Dataset excerpts -
"""
Definition reloc_post (delta : Z) (image : list Z) (ts : list (nat * Z)) (image' : list Z) : Prop :=
  image' = foldl (move_slot delta) image ts /\ Forall (slot_in (len image)) ts.

Lemma foldl_move_length (delta : Z) (image : list Z) (ts : list (nat * Z)) :
  Forall (slot_in (len image)) ts -> length (foldl (move_slot delta) image ts) = length image.
Proof.
  intros H. revert image H. induction ts as [|t ts IH]; intros image H; simpl; [done|].
  apply Forall_cons in H as [Ht Hts]. pose proof (move_slot_length delta image t Ht) as Hl.
  rewrite IH; [done|]. unfold len in *. by rewrite Hl.
Qed.

Lemma reloc_post_app (delta : Z) (image image' image'' : list Z) (ts us : list (nat * Z)) :
  reloc_post delta image ts image' -> reloc_post delta image' us image'' ->
  reloc_post delta image (ts ++ us) image''.
Proof.
  intros [-> H1] [-> H2]. split; [by rewrite foldl_app|].
  apply Forall_app. split; [done|]. unfold len in *. by rewrite foldl_move_length in H2.
Qed.

Lemma apply_entry_safe (delta virt_addr entry : Z) (image : list Z) :
  0 <= virt_addr < 2 ^ 32 -> 0 <= entry < 2 ^ 16 ->
  safe (reloc_post delta image
          (let rva := virt_addr + Z.land entry 4095 in
           if Z.shiftr entry 12 =? REL_DIR64 then [(8%nat, rva)]
           else if Z.shiftr entry 12 =? REL_HIGHLOW then [(4%nat, rva)] else []))
       (apply_entry delta virt_addr entry image).
Proof.
  intros Hv He. unfold apply_entry.
  assert (0 <= Z.land entry 4095 < 4096) as Hw.
  { change 4095 with (Z.ones 12). rewrite Z.land_ones by lia. apply Z.mod_pos_bound. lia. }
  assert (saturating_add usize_max virt_addr (Z.land entry 4095) = virt_addr + Z.land entry 4095) as ->
    by (unfold saturating_add, usize_max, u64_max; lia).
  destruct (Z.eqb_spec (Z.shiftr entry 12) REL_ABSOLUTE) as [->|]; [by split|].
  destruct (Z.eqb_spec (Z.shiftr entry 12) REL_DIR64).
  { apply safe_guard. intros Hg%Z.leb_le.
    destruct (fixup_move 8 (virt_addr + Z.land entry 4095) delta image) as [-> Hs]; [auto|lia|done|].
    split; [done|]. by constructor. }
  destruct (Z.eqb_spec (Z.shiftr entry 12) REL_HIGHLOW); [|done].
  apply safe_guard. intros Hg%Z.leb_le.
  destruct (fixup_move 4 (virt_addr + Z.land entry 4095) delta image) as [-> Hs]; [auto|lia|done|].
  split; [done|]. by constructor.
Qed.

Lemma apply_entries_safe (n : nat) (off delta virt_addr : Z) (rb image : list Z) :
  Forall is_byte rb -> 0 <= virt_addr < 2 ^ 32 -> 0 <= off -> off + 2 * Z.of_nat n <= len rb ->
  safe (reloc_post delta image (entry_targets n off virt_addr rb))
       (apply_entries n off delta virt_addr rb image).
Proof.
  intros Hb Hv. revert off image. induction n as [|n IH]; intros off image Ho Hl.
  { by split. }
  cbn [apply_entries entry_targets].
  unfold idx_u16. rewrite slice_ok by lia. cbn [res_bind].
  pose proof (from_le_sub_bound rb Hb off (off + 2) ltac:(lia) ltac:(lia)) as He.
  replace (off + 2 - off) with 2 in He by lia. change (256 ^ 2) with (2 ^ 16) in He.
  eapply safe_bind; [by apply apply_entry_safe|]. intros image' Himg. cbv beta in Himg.
  eapply safe_mono; [apply IH; lia|]. intros image'' H2. by eapply reloc_post_app.
Qed.

Lemma reloc_loop_safe (fuel : nat) (cursor delta : Z) (rb image : list Z) :
  Forall is_byte rb -> len rb <= isize_max -> 0 <= cursor <= len rb ->
  len rb - cursor < Z.of_nat fuel ->
  exists r, reloc_loop fuel cursor delta rb image = Some r /\
            safe (reloc_post delta image (table_targets fuel cursor rb)) r.
Proof.
  intros Hb Hl. revert cursor image. induction fuel as [|f IH]; intros cursor image Hc Hf; [lia|].
  unfold isize_max in Hl. simpl.
  destruct (negb (cursor <? len rb)) eqn:Ec; [eexists; split; [done|by split]|].
  destruct (len rb <? usize_add cursor 8) eqn:E8; [by eexists|].
  rewrite usize_add_id in E8 by lia. rewrite (usize_add_id cursor 4) by lia.
  unfold idx_u32. rewrite !slice_ok by lia. cbn [res_bind].
  replace (cursor + 4 + 4) with (cursor + 8) by lia.
  pose proof (from_le_sub_bound rb Hb cursor (cursor + 4) ltac:(lia) ltac:(lia)) as Hv.
  pose proof (from_le_sub_bound rb Hb (cursor + 4) (cursor + 8) ltac:(lia) ltac:(lia)) as Hs.
  replace (cursor + 4 - cursor) with 4 in Hv by lia.
  replace (cursor + 8 - (cursor + 4)) with 4 in Hs by lia. change (256 ^ 4) with (2 ^ 32) in *.
  set (virt := from_le (sub_list cursor (cursor + 4) rb)) in *.
  set (size := from_le (sub_list (cursor + 4) (cursor + 8) rb)) in *.
  destruct (size =? 0) eqn:E0; [eexists; split; [done|by split]|].
  destruct (size <? 8) eqn:Es; [by eexists|].
  rewrite (usize_add_id cursor size), (usize_add_id cursor 8) by lia.
  destruct (len rb <? cursor + size) eqn:Ex; [by eexists|].
  destruct (negb ((size - 8) mod 2 =? 0)) eqn:Eodd; [by eexists|].
  pose proof (apply_entries_safe (Z.to_nat ((size - 8) / 2)) (cursor + 8) delta virt rb image
                Hb Hv ltac:(lia)) as He.
  pose proof (Z.mul_div_le (size - 8) 2 ltac:(lia)) as Hdiv.
  pose proof (Z.div_pos (size - 8) 2 ltac:(lia) ltac:(lia)) as Hdiv0.
  rewrite Z2Nat.id in He by done. specialize (He ltac:(lia)).
  destruct (apply_entries _ _ _ _ _ _) as [image'| |].
  - destruct (IH (cursor + size) image') as (r & Er & Hr); [lia..|].
    exists r. split; [exact Er|]. eapply safe_mono; [exact Hr|]. intros image'' H2.
    by eapply reloc_post_app.
  - by eexists.
  - done.
Qed.

Lemma apply_relocations_safe (image rb : list Z) (preferred actual : Z) :
  Forall is_byte rb -> len rb <= isize_max ->
  safe (fun image' => if wrapping_sub 64 actual preferred =? 0 then image' = image
                      else reloc_post (wrapping_sub 64 actual preferred) image (reloc_targets rb) image')
       (apply_relocations_to_slice image preferred actual rb).
Proof.
  intros Hb Hl. unfold apply_relocations_to_slice.
  destruct (wrapping_sub 64 actual preferred =? 0); [done|].
  destruct (reloc_loop_safe (S (length rb)) 0 (wrapping_sub 64 actual preferred) rb image)
    as (r & -> & Hr); [done|done|unfold len; lia|unfold len; lia|exact Hr].
Qed.

(** ** What moving a set of slots does *)
Lemma sub_list_ext {A : Type} (lo hi : Z) (l l' : list A) :
  0 <= lo <= hi -> length l = length l' ->
  (forall i, lo <= Z.of_nat i < hi -> l !! i = l' !! i) -> sub_list lo hi l = sub_list lo hi l'.
Proof.
  intros Hr Hlen H. apply list_eq. intros i. unfold sub_list.
  destruct (decide (i < Z.to_nat (hi - lo))%nat).
  - rewrite !lookup_take_lt by done. rewrite !lookup_drop. apply H. lia.
  - rewrite !lookup_take_ge by lia. done.
Qed.

Lemma move_slot_outside (delta : Z) (image : list Z) (t : nat * Z) (i : nat) :
  slot_in (len image) t -> (Z.of_nat i < t.2 \/ t.2 + Z.of_nat t.1 <= Z.of_nat i) ->
  move_slot delta image t !! i = image !! i.
Proof.
  intros (_ & H1 & H2) Hi. unfold move_slot.
  apply splice_lookup_outside; [done|by rewrite len_to_le|by rewrite len_to_le].
Qed.

Lemma move_slot_same (delta : Z) (image : list Z) (t : nat * Z) :
  slot_in (len image) t ->
  read_slot t (move_slot delta image t) = (read_slot t image + delta) mod 256 ^ Z.of_nat t.1.
Proof.
  intros (_ & H1 & H2). unfold read_slot at 1, move_slot.
  set (v := (read_slot t image + delta) mod 256 ^ Z.of_nat t.1).
  pose proof (sub_list_splice_same t.2 (to_le t.1 v) image) as H. rewrite len_to_le in H.
  rewrite H by done. apply from_to_le. apply Z.mod_pos_bound. lia.
Qed.

Lemma foldl_move_outside (delta : Z) (ts : list (nat * Z)) (image : list Z) (i : nat) :
  Forall (slot_in (len image)) ts ->
  Forall (fun t => Z.of_nat i < t.2 \/ t.2 + Z.of_nat t.1 <= Z.of_nat i) ts ->
  foldl (move_slot delta) image ts !! i = image !! i.
Proof.
  revert image. induction ts as [|t ts IH]; intros image H Ho; simpl; [done|].
  apply Forall_cons in H as [Ht Hts]. apply Forall_cons in Ho as [Hot Hots].
  rewrite IH; [by apply move_slot_outside| |done].
  unfold len in *. by rewrite move_slot_length.
Qed.

Lemma foldl_move_read (delta : Z) (ts : list (nat * Z)) (image : list Z) (t : nat * Z) :
  slot_in (len image) t -> Forall (slot_in (len image)) ts -> Forall (slots_apart t) ts ->
  read_slot t (foldl (move_slot delta) image ts) = read_slot t image.
Proof.
  intros (_ & Ht1 & Ht2) H Ha. unfold read_slot. f_equal. apply sub_list_ext; [lia| |].
  - by rewrite foldl_move_length.
  - intros i Hi. apply foldl_move_outside; [done|].
    eapply Forall_impl; [exact Ha|]. unfold slots_apart. intros u Hu. lia.
Qed.

Lemma foldl_move_bytes (delta : Z) (ts : list (nat * Z)) (image : list Z) :
  Forall is_byte image -> Forall is_byte (foldl (move_slot delta) image ts).
Proof. revert image. induction ts; intros; simpl; auto using move_slot_bytes. Qed.

(** Applying relocations to arbitrary image and table bytes never panics or runs
    past its table, and when it succeeds the image keeps its length and its
    bytes stay bytes. *)
Theorem apply_relocations_no_panic (image rb : list Z) (preferred actual : Z) :
  Forall is_byte image -> Forall is_byte rb -> len rb <= isize_max ->
  match apply_relocations_to_slice image preferred actual rb with
  | Ok image' => length image' = length image /\ Forall is_byte image'
  | Err _ => True
  | Panic => False
  end.
Proof.
  intros Hi Hb Hl. pose proof (apply_relocations_safe image rb preferred actual Hb Hl) as H.
  destruct (apply_relocations_to_slice image preferred actual rb); simpl in H; [|done|done].
  destruct (_ =? 0); [by subst|]. destruct H as [-> Hs].
  split; [by apply foldl_move_length|by apply foldl_move_bytes].
Qed.

Lemma apply_relocations_no_panic_witness :
  match apply_relocations_to_slice (replicate 8 1) 0 4096 [1; 2; 3] with
  | Ok image' => length image' = 8%nat /\ Forall is_byte image'
  | Err _ => True
  | Panic => False
  end.
Proof.
  apply (apply_relocations_no_panic (replicate 8 1) [1; 2; 3] 0 4096).
  - repeat constructor; vm_compute; congruence.
  - repeat constructor; vm_compute; congruence.
  - vm_compute. congruence.
Defined.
"""
Starting with the line with "Forall is_byte rb -> 0" above and going on through the line with "eapply safe_bind; [by", transcribe every line exactly, both ends included, and add nothing.

Expected answer -
  Forall is_byte rb -> 0 <= virt_addr < 2 ^ 32 -> 0 <= off -> off + 2 * Z.of_nat n <= len rb ->
  safe (reloc_post delta image (entry_targets n off virt_addr rb))
       (apply_entries n off delta virt_addr rb image).
Proof.
  intros Hb Hv. revert off image. induction n as [|n IH]; intros off image Ho Hl.
  { by split. }
  cbn [apply_entries entry_targets].
  unfold idx_u16. rewrite slice_ok by lia. cbn [res_bind].
  pose proof (from_le_sub_bound rb Hb off (off + 2) ltac:(lia) ltac:(lia)) as He.
  replace (off + 2 - off) with 2 in He by lia. change (256 ^ 2) with (2 ^ 16) in He.
  eapply safe_bind; [by apply apply_entry_safe|]. intros image' Himg. cbv beta in Himg.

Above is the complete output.